A calmer space is their gorgeous kitchen, bedecked with “Frida y Diego” spelled out in tiny ceramic coffee cups. We agreed we’d like one just like it, provided we could bring in a gas stove and a fridge. (Later curators must’ve taken out the icebox to show off the gorgeous blue and yellow tiles, because I can’t believe they didn’t have one.)

The grounds are beautiful, with a pyramid (?), ponds and fountains, lots of sculptures, and of course those cats, altogether making it a great place for a little one to hang out. We spent a long time there.

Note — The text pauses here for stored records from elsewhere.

(* ===== verification/Store.v ===== *)
(** [internal/store]: the SQL statements of the device, settings and traps stores as
    operations on the tables of [World.v].  Definitions first; the invariant, the
    refinement to finite maps and the frame lemmas are in [StoreFacts.v]. *)

From S2P Require Import Prelude Float64 Json World.
Open Scope Z_scope.

(** One SQL statement: it takes an interaction number, may fail as a whole, and otherwise
    runs atomically on the world. *)
Definition stmt `{DbEnv} {A} (f : world -> result A * world) : IO (result A) :=
  atomically (fun w =>
    match db_fault (w_tick w) with
    | Some e => (Err e, bump w)
    | None => f (bump w)
    end).

Definition now_text `{DbEnv} (w : world) : string := clock_text (w_tick w).

(** * devices.go *)

(** [store.Device]. *)
Record Device := {
  ID : Z;
  IPAddress : string;
  Hostname : string;
  SNMPVersion : string;
  Community : string;
  V3User : string;
  V3AuthKey : string;
  V3PrivKey : string;
  V3AuthProtocol : string;
  V3PrivProtocol : string;
  GroupName : string;
  Status : string;
  IsPublicIP : bool;
  DiscoveredVia : string;
  CreatedAt : string;
  UpdatedAt : string
}.

(** The zero value with an IP address. *)
Definition new_device (ip : string) : Device :=
  Build_Device 0 ip "" "" "" "" "" "" "" "" "" "" false "" "" "".

Definition column_name (c : column) : string :=
  match c with
  | c_hostname => "hostname" | c_snmp_version => "snmp_version" | c_community => "community"
  | c_v3_user => "v3_user" | c_v3_auth_key => "v3_auth_key" | c_v3_priv_key => "v3_priv_key"
  | c_v3_auth_protocol => "v3_auth_protocol" | c_v3_priv_protocol => "v3_priv_protocol"
  | c_group_name => "group_name" | c_status => "status" | c_is_public_ip => "is_public_ip"
  | c_discovered_via => "discovered_via"
  end.

Definition all_columns : list column :=
  [c_hostname; c_snmp_version; c_community; c_v3_user; c_v3_auth_key; c_v3_priv_key;
   c_v3_auth_protocol; c_v3_priv_protocol; c_group_name; c_status; c_is_public_ip;
   c_discovered_via].

(** The column a name stands for, if [allowedDeviceColumn] lets it through. *)
Definition column_of (name : string) : option column :=
  List.find (fun c => String.eqb (column_name c) name) all_columns.

Definition allowedDeviceColumn (col : string) : bool :=
  match column_of col with Some _ => true | None => false end.

Definition get_col (c : column) (r : device_row) : sqlval :=
  match c with
  | c_hostname => r_hostname r | c_snmp_version => r_snmp_version r
  | c_community => r_community r | c_v3_user => r_v3_user r
  | c_v3_auth_key => r_v3_auth_key r | c_v3_priv_key => r_v3_priv_key r
  | c_v3_auth_protocol => r_v3_auth_protocol r | c_v3_priv_protocol => r_v3_priv_protocol r
  | c_group_name => r_group_name r | c_status => r_status r
  | c_is_public_ip => r_is_public_ip r | c_discovered_via => r_discovered_via r
  end.

Definition set_col (c : column) (v : sqlval) (r : device_row) : device_row :=
  let g c' := if decide (c' = c) then v else get_col c' r in
  Build_device_row (r_id r) (r_ip_address r) (g c_hostname) (g c_snmp_version)
    (g c_community) (g c_v3_user) (g c_v3_auth_key) (g c_v3_priv_key)
    (g c_v3_auth_protocol) (g c_v3_priv_protocol) (g c_group_name) (g c_status)
    (g c_is_public_ip) (g c_discovered_via) (r_created_at r) (r_updated_at r).

Definition set_updated (t : string) (r : device_row) : device_row :=
  Build_device_row (r_id r) (r_ip_address r) (r_hostname r) (r_snmp_version r)
    (r_community r) (r_v3_user r) (r_v3_auth_key r) (r_v3_priv_key r)
    (r_v3_auth_protocol r) (r_v3_priv_protocol r) (r_group_name r) (r_status r)
    (r_is_public_ip r) (r_discovered_via r) (r_created_at r) t.

(** ** Binding and column affinity *)

Definition b2v (b : bool) : sqlval := VInt (Z.b2z b).

(** [database/sql]'s conversion of an argument to a driver value. *)
Definition bind_arg (v : any) : result sqlval :=
  match v with
  | ANil => Ok VNull
  | ABool b => Ok (b2v b)
  | AInt z => Ok (VInt z)
  | AFloat f => Ok (VReal f)
  | AStr s => Ok (VText s)
  | ABytes b => Ok (VBlob b)
  | AList _ | AMap _ => Err (ENew [FStr "sql: converting argument: unsupported type"])
  end.

(** What a value becomes when stored: TEXT columns turn numbers into text, the BOOLEAN
    column (NUMERIC affinity) turns numeric text into numbers. *)
Definition affinity `{DbEnv} (c : column) (v : sqlval) : sqlval :=
  match c, v with
  | c_is_public_ip, VText s => numeric_text s
  | c_is_public_ip, _ => v
  | _, VInt z => VText (Itoa z)
  | _, VReal f => VText (real_text f)
  | _, _ => v
  end.

(** ** Constraints of the schema *)

Definition in_texts (l : list string) (v : sqlval) : bool :=
  match v with
  | VNull => true (* a CHECK that evaluates to NULL passes *)
  | VText s => existsb (String.eqb s) l
  | _ => false
  end.

Definition check_version (v : sqlval) : bool := in_texts ["v1"; "v2c"; "v3"; ""] v.
Definition check_status (v : sqlval) : bool := in_texts ["pending"; "active"; "failed"] v.

Definition check_row (r : device_row) : bool :=
  check_version (r_snmp_version r) && check_status (r_status r).

Definition constraint_error (what : string) : error := ENew [FStr "constraint failed: "; FStr what].

(** ** Reading a row *)

Definition scan_error (i : Z) (name why : string) : error :=
  ENew [FStr "sql: Scan error on column index "; FInt i; FStr ", name "; FQuote name;
        FStr ": "; FStr why].

(** Scanning into a [*string]: NULL is an error, numbers are formatted. *)
Definition scan_text (i : Z) (c : column) (r : device_row) : result string :=
  match get_col c r with
  | VNull => Err (scan_error i (column_name c) "converting NULL to string is unsupported")
  | VInt z => Ok (Itoa z)
  | VReal f => Ok (fmt_g f)
  | VText s => Ok s
  | VBlob b => Ok b
  end.

Definition parse_bool (s : string) : option bool :=
  if existsb (String.eqb s) ["1"; "t"; "T"; "TRUE"; "true"; "True"] then Some true
  else if existsb (String.eqb s) ["0"; "f"; "F"; "FALSE"; "false"; "False"] then Some false
  else None.

(** Scanning the BOOLEAN column into a [*bool]. *)
Definition scan_bool (i : Z) (c : column) (r : device_row) : result bool :=
  let bad := Err (scan_error i (column_name c) "couldn't convert into type bool") in
  match get_col c r with
  | VInt z => Ok (negb (z =? 0))
  | VText s => match parse_bool s with Some b => Ok b | None => bad end
  | _ => bad
  end.

Definition scanDevice (r : device_row) : result Device :=
  hostname <-? scan_text 2 c_hostname r;;
  version <-? scan_text 3 c_snmp_version r;;
  community <-? scan_text 4 c_community r;;
  user <-? scan_text 5 c_v3_user r;;
  auth_key <-? scan_text 6 c_v3_auth_key r;;
  priv_key <-? scan_text 7 c_v3_priv_key r;;
  auth_proto <-? scan_text 8 c_v3_auth_protocol r;;
  priv_proto <-? scan_text 9 c_v3_priv_protocol r;;
  group <-? scan_text 10 c_group_name r;;
  status <-? scan_text 11 c_status r;;
  is_public <-? scan_bool 12 c_is_public_ip r;;
  via <-? scan_text 13 c_discovered_via r;;
  Ok (Build_Device (r_id r) (r_ip_address r) hostname version community user auth_key
        priv_key auth_proto priv_proto group status is_public via
        (r_created_at r) (r_updated_at r)).

(** ** Queries *)

Module DeviceStore.
Section device_store.
Context `{DbEnv}.

(** The rows a WHERE clause selects, in rowid order ([ORDER BY id]). *)
Definition select_rows (p : device_row -> bool) : IO (result (list device_row)) :=
  stmt (fun w => (Ok (List.filter p (rows (w_devices w))), w)).

Definition scan_all (rs : list device_row) : result (list Device) :=
  wrap [FStr "store: scanning device: "] (result_map scanDevice rs).

Definition List : IO (result (list Device)) :=
  try* rs := select_rows (fun _ => true) catch e =>
    ret (Err (EWrap [FStr "store: listing devices: "] e [])) in
  ret (scan_all rs).

(** [status = ?]: NULL is equal to nothing. *)
Definition text_is (s : string) (v : sqlval) : bool :=
  match v with VText t => String.eqb t s | _ => false end.

Definition ListByStatus (status : string) : IO (result (list Device)) :=
  try* rs := select_rows (fun r => text_is status (r_status r)) catch e =>
    ret (Err (EWrap [FStr "store: listing devices by status: "] e [])) in
  ret (scan_all rs).

(** [QueryRow(...).Scan]: the first selected row, or [sql.ErrNoRows]. *)
Definition query_row (p : device_row -> bool) : IO (result Device) :=
  stmt (fun w =>
    (match List.find p (rows (w_devices w)) with
     | Some r => scanDevice r
     | None => Err ErrNoRows
     end, w)).

(** Both getters turn ErrNoRows into ErrNotFound and wrap everything else. *)
Definition getter_error (pre : list frag) (e : error) : error :=
  if errors_is ErrNoRows e then ErrNotFound else EWrap pre e [].

Definition Get (id : Z) : IO (result Device) :=
  try* d := query_row (fun r => r_id r =? id) catch e =>
    ret (Err (getter_error [FStr "store: getting device "; FInt id; FStr ": "] e)) in
  ret (Ok d).

Definition GetByIP (ip : string) : IO (result Device) :=
  try* d := query_row (fun r => String.eqb (r_ip_address r) ip) catch e =>
    ret (Err (getter_error [FStr "store: getting device by ip "; FStr ip; FStr ": "] e)) in
  ret (Ok d).

(** ** Statements that write *)

(** The row an INSERT of [d] would add, with the defaults of the schema. *)
Definition row_of (d : Device) (id : Z) (now : string) : device_row :=
  Build_device_row id (IPAddress d) (VText (Hostname d)) (VText (SNMPVersion d))
    (VText (Community d)) (VText (V3User d)) (VText (V3AuthKey d)) (VText (V3PrivKey d))
    (VText (V3AuthProtocol d)) (VText (V3PrivProtocol d)) (VText (GroupName d))
    (VText (Status d)) (b2v (IsPublicIP d)) (VText (DiscoveredVia d)) now now.

Definition has_ip (ip : string) (t : devices_table) : bool :=
  existsb (fun r => String.eqb (r_ip_address r) ip) (rows t).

I liked the frog mosaic in the fountain. Maybe it was an in-joke of Rivera’s, who was fully aware that he looked like a frog (and was irresistible to women anyway).

Kahlo and Rivera weren’t the only artists in the neighborhood. The roof across the street was lined with bottles:

And here’s a Coyoacán example of the wrought-iron artistry seen all over Mexico:

*At least, not in Mexico City.  San Miguel, which never passes up an excuse to make a great deal of mess and noise,** probably partied all night.

**Fifty points to your house if you know whom I’m quoting.